[Start of section]

Lemma revoked_members_Ok entries user :
  (forall e, e ∈ entries -> exists m, valid_reg e m) ->
  exists o, revoked_members user entries = Ok o /\
    (o = None <-> user ∉ reg_UserID <$> entries) /\
    forall a m, Member a = Ok m -> m ∈ default (∅ : gset Z) o <-> is_revoked entries user a = true.
Proof using CL.
  induction entries as [|e entries IH]; intros HV.
  - exists None. split; [done|]. split; [set_solver|]. intros a m _. cbn. set_solver.
  - destruct IH as (o & Ho & Hn & Hin); [set_solver|]. destruct (HV e) as [me Hme]; [set_solver|].
    cbn [revoked_members]. unfold is_revoked. cbn [existsb]. fold (is_revoked entries user).
    case_bool_decide as Eu.
    + rewrite (vr_member _ _ Hme), Ho. cbn [mbind result_bind]. eexists. split; [done|]. split.
      { split; [done|]. set_solver. }
      intros a m Ha. cbn [from_option id]. rewrite elem_of_union, elem_of_singleton, (Hin a m Ha).
      fold (is_revoked entries user a). rewrite orb_true_iff, andb_true_l, bool_decide_eq_true, Ha. naive_solver.
    + exists o. split; [done|]. split.
      { rewrite Hn. set_solver. }
      intros a m Ha. rewrite (Hin a m Ha). done.
Qed.

Lemma remaining_accounts_Ok entries user (members : gset Z) accounts ms :
  Forall2 (fun a m => Member a = Ok m) accounts ms ->
  (forall a m, Member a = Ok m -> m ∈ members <-> is_revoked entries user a = true) ->
  remaining_accounts members accounts = Ok (filter (fun a => is_revoked entries user a = false) accounts).
Proof.
  intros HF Hin. induction HF as [|a m accounts ms Ha _ IH]; [done|]. cbn [remaining_accounts].
  rewrite Ha, IH. cbn [mbind result_bind]. rewrite filter_cons. f_equal.
  case_bool_decide as E; apply (Hin _ _ Ha) in E || (rewrite (Hin _ _ Ha) in E).
  - by rewrite E, decide_False.
  - by rewrite decide_True by (by apply not_true_is_false).
Qed.

Lemma member_product_sublist tau ms ms' :
  ms' `sublist_of` ms -> ~ member_product tau ms ≡[F] 0 -> ~ member_product tau ms' ≡[F] 0.
Proof using CL.
  induction 1 as [|m ms' ms _ IH|m ms' ms _ IH]; cbn; rewrite ?cong_mul_0 by apply order_prime; tauto.
Qed.

Lemma NewSnapshot_sublist p accounts accounts' s :
  accounts' `sublist_of` accounts -> NewSnapshot p accounts = Ok s -> exists s', NewSnapshot p accounts' = Ok s'.
Proof using CL.
  intros Hsub (v & (tau & ms & Hs & [HF HN] & Hl & Hz & _)%Accumulate_Ok & _)%NewSnapshot_Ok.
  assert (exists ms', ms' `sublist_of` ms /\ Forall2 (fun a m => Member a = Ok m) accounts' ms')
    as (ms' & Hsub' & HF').
  { clear -HF Hsub. revert ms HF. induction Hsub as [|a l' l Hsub IH|a l' l Hsub IH]; intros ms HF.
    - apply Forall2_nil_inv_l in HF as ->. by exists [].
    - apply Forall2_cons_inv_l in HF as (m & ms1 & Ha & HF & ->).
      destruct (IH _ HF) as (ms' & ? & ?). exists (m :: ms'). split; by constructor.
    - apply Forall2_cons_inv_l in HF as (m & ms1 & Ha & HF & ->).
      destruct (IH _ HF) as (ms' & ? & ?). exists ms'. split; [by constructor|done]. }
  eexists. apply NewSnapshot_Ok. eexists. split; [|done]. apply Accumulate_Ok. exists tau, ms'.
  split; [done|]. split; [split; [done|by eapply sublist_NoDup]|].
  apply sublist_length in Hsub. split; [lia|]. split; [by eapply member_product_sublist|done].
Qed.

[End of section]

Copy out each line of the material above, word for word, from the first down to the line containing "case_bool_decide as Eu.". Add nothing.

» **RESULT OF THIS TASK**:
Lemma revoked_members_Ok entries user :
  (forall e, e ∈ entries -> exists m, valid_reg e m) ->
  exists o, revoked_members user entries = Ok o /\
    (o = None <-> user ∉ reg_UserID <$> entries) /\
    forall a m, Member a = Ok m -> m ∈ default (∅ : gset Z) o <-> is_revoked entries user a = true.
Proof using CL.
  induction entries as [|e entries IH]; intros HV.
  - exists None. split; [done|]. split; [set_solver|]. intros a m _. cbn. set_solver.
  - destruct IH as (o & Ho & Hn & Hin); [set_solver|]. destruct (HV e) as [me Hme]; [set_solver|].
    cbn [revoked_members]. unfold is_revoked. cbn [existsb]. fold (is_revoked entries user).
    case_bool_decide as Eu.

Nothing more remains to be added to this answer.